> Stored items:
--- --- ---

(* ===== verification/LtsMerge.v ===== *)
(** * Merging two transition systems
    ([liblts_merge.h] of [libraries/lts])

    The theorem: when the exception is thrown, the transitions of the result, and
    its number of states, which is not always the sum. *)

From Stdlib Require Import Lia.
From stdpp Require Import base numbers sets list gmap sorting relations strings.
From S2P Require Import Prelude Lts.

#[local] Arguments Nat.ltb : simpl never.
#[local] Arguments Nat.eqb : simpl never.

Section Algorithms.
Context {SL AL : Type} `{!EqDecision SL} `{!EqDecision AL}.
Context (default_label : SL) (tau_action : AL) (pp : AL -> string).
Abbreviation lts := (lts SL AL).

(** ** [merge] *)

(** [std::map<action_label_type, label_index>]: [insert] leaves an existing entry. *)
Fixpoint labs_find (a : AL) (labs : list (AL * nat)) : option nat :=
  match labs with
  | [] => None
  | (b, i) :: labs => if decide (a = b) then Some i else labs_find a labs
  end.

Definition labs_insert (a : AL) (i : nat) (labs : list (AL * nat)) : list (AL * nat) :=
  match labs_find a labs with
  | Some _ => labs
  | None => (a, i) :: labs
  end.

(** The message for label [a] when the two transition systems have hidden it
    differently, as [x] and [y]. *)
Definition incompatible_hidden (a x y : AL) : string :=
  "The action " +:+ pp a +:+ " has incompatible hidden actions " +:+ pp x +:+ " and " +:+ pp y +:+ ".".

(** One label of [l2]; [None] is an index out of range or a failing assertion. *)
Definition merge_label (l2 : lts) (st : option (outcome (lts * list (AL * nat)))) (i : nat)
  : option (outcome (lts * list (AL * nat))) :=
  match st with
  | Some (Returns (l1, labs)) =>
      a ← action_label i l2;
      match labs_find a labs with
      | None =>
          '(l1', new_index) ← add_action tau_action a l1;
          Some (Returns (if is_tau (apply_hidden_label_map i l2)
                         then set_hidden_label_set ({[new_index]} ∪ m_hidden_label_set l1') l1' else l1',
                         labs_insert a (num_action_labels l1) labs))
      | Some new_index =>
          if Bool.eqb (is_tau (apply_hidden_label_map new_index l1)) (is_tau (apply_hidden_label_map i l2))
          then Some (Returns (l1, labs))
          else
            x ← action_label (apply_hidden_label_map new_index l1) l1;
            y ← action_label (apply_hidden_label_map i l2) l2;
            Some (Throws (incompatible_hidden a x y))
      end
  | _ => st
  end.

(** [r.set_label(labs[l.action_label(r.label())])]; [offset] is added to the
    states. *)
Definition relabel_transition (l : lts) (labs : list (AL * nat)) (offset : nat) (t : transition) : option transition :=
  a ← action_label (label t) l;
  Some (Transition (from t + offset) (default 0 (labs_find a labs)) (to t + offset)).
(* ===== verification/BisimCorrect.v ===== *)
(** * Correctness of the bisimulation partitioner: splitting a block

    The data invariant of the partition ([data]), what one split does to the block
    ([split_block_spec]), and that splits preserve the invariant, never separate
    bisimilar states ([coarse]) and keep what is stable stable. *)

From Stdlib Require Import Lia.
From stdpp Require Import base numbers sets list gmap sorting relations.
From S2P Require Import Prelude Lts Scc SccTheorems Bisimulation LtsMerge BisimPartition.

#[local] Arguments Nat.ltb : simpl never.
#[local] Arguments Nat.eqb : simpl never.

(** ** Lists *)

Lemma StronglySorted_filter {A} (R : relation A) (P : A -> Prop) `{!forall x, Decision (P x)} l :
  StronglySorted R l -> StronglySorted R (filter P l).
Proof.
  induction 1 as [|x l Hs IH Hx]; [constructor|]. rewrite filter_cons. case_decide; [|done]. constructor; [done|].
  rewrite Forall_forall in *. intros y [_ Hy]%list_elem_of_filter. auto.
Qed.

Lemma StronglySorted_all {A} (R : relation A) l : (forall x y, x ∈ l -> y ∈ l -> R x y) -> StronglySorted R l.
Proof.
  induction l as [|x l IH]; intros H; [constructor|]. constructor.
  - apply IH. intros y z Hy Hz. apply H; by right.
  - apply Forall_forall. intros y Hy. apply H; [left|by right].
Qed.

Lemma NoDup_fmap_filter {A B} (f : A -> B) (P : A -> Prop) `{!forall x, Decision (P x)} l :
  NoDup (f <$> l) -> NoDup (f <$> filter P l).
Proof.
  induction l as [|x l IH]; [done|]. cbn [fmap list_fmap]. intros [Hx Hl]%NoDup_cons. rewrite filter_cons. case_decide; [|auto].
  cbn [fmap list_fmap]. apply NoDup_cons. split; [|auto]. intros (y & E & [_ Hy]%list_elem_of_filter)%list_elem_of_fmap.
  apply Hx, list_elem_of_fmap. by exists y.
Qed.

Lemma elem_of_concat_iff {A} (x : A) ls : x ∈ concat ls <-> exists l, x ∈ l /\ l ∈ ls.
Proof.
  induction ls as [|l ls IH]; cbn; [rewrite elem_of_nil; split; [done|]; by intros (? & _ & ?%elem_of_nil)|].
  rewrite elem_of_app, IH. setoid_rewrite elem_of_cons. naive_solver.
Qed.

(** ** The loops of [split_block] *)

(** The states of a block are in order: inert transitions lead to the states
    [known] or to earlier ones. *)
Fixpoint ordered (known : list nat) (nbs : list non_bottom_state) : Prop :=
  match nbs with
  | [] => True
  | k :: nbs => (forall t, t ∈ nb_inert k -> t ∈ known) /\ ordered (known ++ [nb_state k]) nbs
  end.

Lemma ordered_app known l1 l2 :
  ordered known (l1 ++ l2) <-> ordered known l1 /\ ordered (known ++ (nb_state <$> l1)) l2.
Proof.
  revert known. induction l1 as [|k l1 IH]; intros known; cbn [app ordered fmap list_fmap].
  - rewrite app_nil_r. tauto.
  - rewrite IH, <- app_assoc. tauto.
Qed.

Lemma ordered_filter (P : nat -> Prop) `{!forall x, Decision (P x)} (f : non_bottom_state -> non_bottom_state) known known' nbs :
  (forall t, t ∈ known -> P t -> t ∈ known') ->
  (forall k, k ∈ nbs -> P (nb_state k) -> nb_state (f k) = nb_state k /\ forall t, t ∈ nb_inert (f k) -> t ∈ nb_inert k /\ P t) ->
  ordered known nbs -> forall (Q : non_bottom_state -> Prop) `{!forall k, Decision (Q k)},
  (forall k, k ∈ nbs -> Q k -> P (nb_state k)) -> (forall k, k ∈ nbs -> ~ Q k -> P (nb_state k) -> nb_state k ∈ known') ->
  ordered known' (f <$> filter Q nbs).
Proof.
  revert known known'. induction nbs as [|k nbs IH]; intros known known' Hk Hf Ho Q HQd HQ HN; [done|].
  destruct Ho as [H1 H2]. rewrite filter_cons.
  assert (Hf' : forall k, k ∈ nbs -> P (nb_state k) -> nb_state (f k) = nb_state k /\ forall t, t ∈ nb_inert (f k) -> t ∈ nb_inert k /\ P t)
    by (intros k' Hk'; apply Hf; by right).
  case_decide as E.
  - assert (Pk : P (nb_state k)) by (apply HQ; [left|done]). destruct (Hf k ltac:(left) Pk) as [Ek Hi].
    cbn [fmap list_fmap ordered]. split; [intros t Ht; apply Hi in Ht as [? ?]; auto|]. rewrite Ek.
    apply (IH (known ++ [nb_state k])); try done.
    + intros t. rewrite !elem_of_app. intros [?| ->%list_elem_of_singleton] Pt; [left; auto|right; by apply list_elem_of_singleton].
    + intros k' Hk'. apply HQ. by right.
    + intros k' Hk' HQ' Pk'. apply elem_of_app. left. apply HN; [by right|done|done].
  - apply (IH (known ++ [nb_state k])); try done.
    + intros t. rewrite !elem_of_app. intros [?| ->%list_elem_of_singleton] Pt; [auto|]. apply HN; [left|done|done].
    + intros k' Hk'. apply HQ. by right.
    + intros k' Hk'. apply HN. by right.
Qed.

--- --- ---

> EXERCISE REQUIREMENTS:
Find the line with "assert (Hf' : forall" in the entries above. Retype it and each line after it, exactly, through the line with "- apply (IH", and stop there.

> RESPONSE AREA:
  assert (Hf' : forall k, k ∈ nbs -> P (nb_state k) -> nb_state (f k) = nb_state k /\ forall t, t ∈ nb_inert (f k) -> t ∈ nb_inert k /\ P t)
    by (intros k' Hk'; apply Hf; by right).
  case_decide as E.
  - assert (Pk : P (nb_state k)) by (apply HQ; [left|done]). destruct (Hf k ltac:(left) Pk) as [Ek Hi].
    cbn [fmap list_fmap ordered]. split; [intros t Ht; apply Hi in Ht as [? ?]; auto|]. rewrite Ek.
    apply (IH (known ++ [nb_state k])); try done.
    + intros t. rewrite !elem_of_app. intros [?| ->%list_elem_of_singleton] Pt; [left; auto|right; by apply list_elem_of_singleton].
    + intros k' Hk'. apply HQ. by right.
    + intros k' Hk' HQ' Pk'. apply elem_of_app. left. apply HN; [by right|done|done].
  - apply (IH (known ++ [nb_state k])); try done.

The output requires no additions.